Matthew 14:29-30 (NAB)

The wind (Gk anemos) is never something good to encounter in the New Testament (the “roaring like a wind” at Pentecost is a different word in the Greek). Whether frightening the disciples at different times on the lake (c.f Mt 8.23-27), driving Paul and his captors toward shipwreck (c.f. Acts 27.14ff), representing the dangers of clever heresy in every wind of doctrine (Eph 4.14, c.f. the reference to John the Baptist not being a reed shaken by the wind in Lk 7.24), or acting as the force that works to topple the houses built on the two foundations of rock and sand (Mt 7.24-27), the wind seems to encompass all those forces in life that press against us in so many directions, and would divert us from our goals – even our walk toward the Lord.

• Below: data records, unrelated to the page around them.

(** X10. Two adds are one add of the sum: for positive quantities [q1] and
    [q2] whose sum, on top of what the user's line holds, is within the stock,
    [addToCart] of [q2] after [addToCart] of [q1] gives the answer and the
    tables of one [addToCart] of [q1 + q2]. *)
Theorem addToCart_adds_up (u : string) (prod : product) (q1 q2 : Z) (st : store) :
  wf_store st -> In prod (products st) -> p_id prod <> "" ->
  (0 < q1)%Z -> (0 < q2)%Z ->
  (lines_of u (p_id prod) st = [] /\ (q1 + q2 <= p_stock_quantity prod)%Z) \/
  (exists ex, lines_of u (p_id prod) st = [ex] /\
              (c_quantity ex + (q1 + q2) <= p_stock_quantity prod)%Z) ->
  addToCart u (mkAddBody (Some (p_id prod)) (num q2))
    (snd (addToCart u (mkAddBody (Some (p_id prod)) (num q1)) st))
  = addToCart u (mkAddBody (Some (p_id prod)) (num (q1 + q2))) st.
Proof.
  intros W Hp Hid Hq1 Hq2 [[Hl Hs]|[ex [Hl Hs]]].
  - rewrite (addToCart_new_line u prod q1 st W Hp Hid Hq1 ltac:(lia) Hl).
    rewrite (addToCart_new_line u prod (q1 + q2) st W Hp Hid ltac:(lia) Hs Hl).
    rewrite answer_cart_store.
    assert (W1 : wf_store (inserted u (p_id prod) q1 st))
      by (apply wf_inserted; auto; lia).
    assert (Hl1 : lines_of u (p_id prod) (inserted u (p_id prod) q1 st)
                  = [mkRow (next_id st) u (p_id prod) q1]).
    { unfold lines_of, inserted. simpl. rewrite filter_app.
      unfold lines_of in Hl. rewrite Hl. simpl.
      unfold by_user_product. simpl. now rewrite !String.eqb_refl. }
    rewrite (addToCart_existing_line u prod q2 _ _ W1 Hp Hid Hq2 Hl1 Hs).
    simpl c_id. simpl c_quantity. now rewrite (requantified_inserted u _ q1 _ st W).
  - assert (Hex : In ex (shopping_cart st) /\ by_user_product u (p_id prod) ex = true).
    { apply filter_In. unfold lines_of in Hl. rewrite Hl. now left. }
    destruct Hex as [Hin _].
    pose proof (wf_line_quantity st W ex Hin) as He.
    rewrite (addToCart_existing_line u prod q1 ex st W Hp Hid Hq1 Hl ltac:(lia)).
    rewrite (addToCart_existing_line u prod (q1 + q2) ex st W Hp Hid
               ltac:(lia) Hl Hs).
    rewrite answer_cart_store.
    set (st1 := requantified (by_id (c_id ex)) (c_quantity ex + q1) st).
    assert (W1 : wf_store st1) by (apply wf_requantified; auto; lia).
    assert (Hl1 : lines_of u (p_id prod) st1
                  = [set_quantity (c_quantity ex + q1) ex]).
    { unfold st1. rewrite requantified_lines_of, Hl. simpl.
      unfold by_id. now rewrite Nat.eqb_refl. }
    rewrite (addToCart_existing_line u prod q2 _ st1 W1 Hp Hid Hq2 Hl1
               ltac:(simpl; lia)).
    simpl c_id. simpl c_quantity. unfold st1. rewrite requantified_twice.
    now rewrite Z.add_assoc.
Qed.

Lemma addToCart_adds_up_witness :
  addToCart "u1" (mkAddBody (Some "p1") (num 1))
    (snd (addToCart "u1" (mkAddBody (Some "p1") (num 1)) shop1))
  = addToCart "u1" (mkAddBody (Some "p1") (num 2)) shop1.
Proof.
  apply (addToCart_adds_up "u1" chips 1 1 shop1 wf_shop1 (or_introl eq_refl)
           ltac:(discriminate) ltac:(lia) ltac:(lia)).
  right. exists (mkRow 1 "u1" "p1" 3). split; [reflexivity|simpl; lia].
Defined.

(** X11. The last update wins: for a line of the user and positive
    quantities [q1], [q2] within the stock of its product, [updateCartItem] to
    [q2] after [updateCartItem] to [q1] gives the answer and the tables of
    [updateCartItem] to [q2] alone; an update repeated changes nothing more. *)
Theorem updateCartItem_last_wins (u : string) (ex : cart_row) (p : product)
        (q1 q2 : Z) (st : store) :
  wf_store st -> In ex (shopping_cart st) -> c_user_id ex = u ->
  joined st ex = Some p ->
  (0 < q1 <= p_stock_quantity p)%Z -> (0 < q2 <= p_stock_quantity p)%Z ->
  updateCartItem u (c_id ex) (num q2)
    (snd (updateCartItem u (c_id ex) (num q1) st))
  = updateCartItem u (c_id ex) (num q2) st.
Proof.
  intros W Hin Hu Hj [Hq1 Hs1] [Hq2 Hs2].
  rewrite (updateCartItem_found u ex p q1 st W Hin Hu Hj Hq1).
  rewrite (updateCartItem_found u ex p q2 st W Hin Hu Hj Hq2).
  replace (p_stock_quantity p <? q1)%Z with false
    by (symmetry; apply Z.ltb_ge; exact Hs1).
  replace (p_stock_quantity p <? q2)%Z with false
    by (symmetry; apply Z.ltb_ge; exact Hs2).
  rewrite answer_cart_store.
  set (st1 := requantified (by_id (c_id ex)) q1 st).
  assert (W1 : wf_store st1) by (apply wf_requantified; auto; lia).
  assert (Hin1 : In (set_quantity q1 ex) (shopping_cart st1)).
  { unfold st1, requantified. simpl. apply in_map_iff. exists ex.
    split; auto. unfold by_id. now rewrite Nat.eqb_refl. }
  pose proof (updateCartItem_found u (set_quantity q1 ex) p q2 st1 W1 Hin1 Hu Hj
                Hq2) as E.
  simpl c_id in E. rewrite E.
  replace (p_stock_quantity p <? q2)%Z with false
    by (symmetry; apply Z.ltb_ge; exact Hs2).
  unfold st1. now rewrite requantified_twice.
Qed.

The thing that most fascinates me these days about this story is that Matthew, but not Mark, includes the subtext of Peter also walking on the water. This episode directly follows the miracle of the disciples feeding a “great throng” (Mt 14.14), including 5,000 men, with 5 loaves and 2 fish (Mt 14.15-21, Mk 6.35-44).

As I said, Mark doesn’t mention Peter’s escapade on the sea, and his ending of the pericope seems, at least on the surface, very different from Matthew’s. In Matthew: Those who were in the boat did him homage, saying, “Truly, you are the Son of God.” whereas in Mark: They were (completely) astounded. They had not understood the incident of the loaves. On the contrary, their hearts were hardened. (Mk 6.51b-52)

This appears contradictory, as if one writer is saying that the disciples really “got it,” while the other writer is saying that they really didn’t. But I think what Mark is saying in his ending is basically the same thing Matthew says in his Peter subtext.

The disciples were not prepared to accept that the power of God is intended to be manifest in the disciples themselves, as lowly and plain and ordinary as they were (and are). We see a similar truth expressed in the Elijah reading: God doesn’t come to the world in the earthquake (or in the wind), He comes in the humble, the lowly, the ordinary, the still small voice. Even in the bread and wine.

In the miracle of the loaves and fishes, Jesus blessed the food and gave it to the disciples, but it was up to them to step out and hand it out to thousands of people – and this happened upon their return from their mission of preaching and healing (Mk 6.7-13). Even so, they would shortly thereafter be perplexed as to how they could get enough food to feed a smaller crowd, when they had even more loaves and fish! (Mt 15.32-39) Likewise, Peter stepped out of the boat and walked toward Jesus, doing something no other sinner had ever done or has done since. But the wind confounded him.

Peter and the disciples had no idea at this point how much Jesus had in store for them – for they themselves to be a blessing for the people. First, they had to learn to ignore the wind, and allow God to be manifest to them, and through them – in the humble and the ordinary.

We live this story still today, and He is with us in the humble and ordinary. It’s not that we couldn’t manifest the very power of God on earth if we were up for it, but we too often become frightened in the wind – even when He bids us “come.”

If today you hear his voice, harden not your hearts.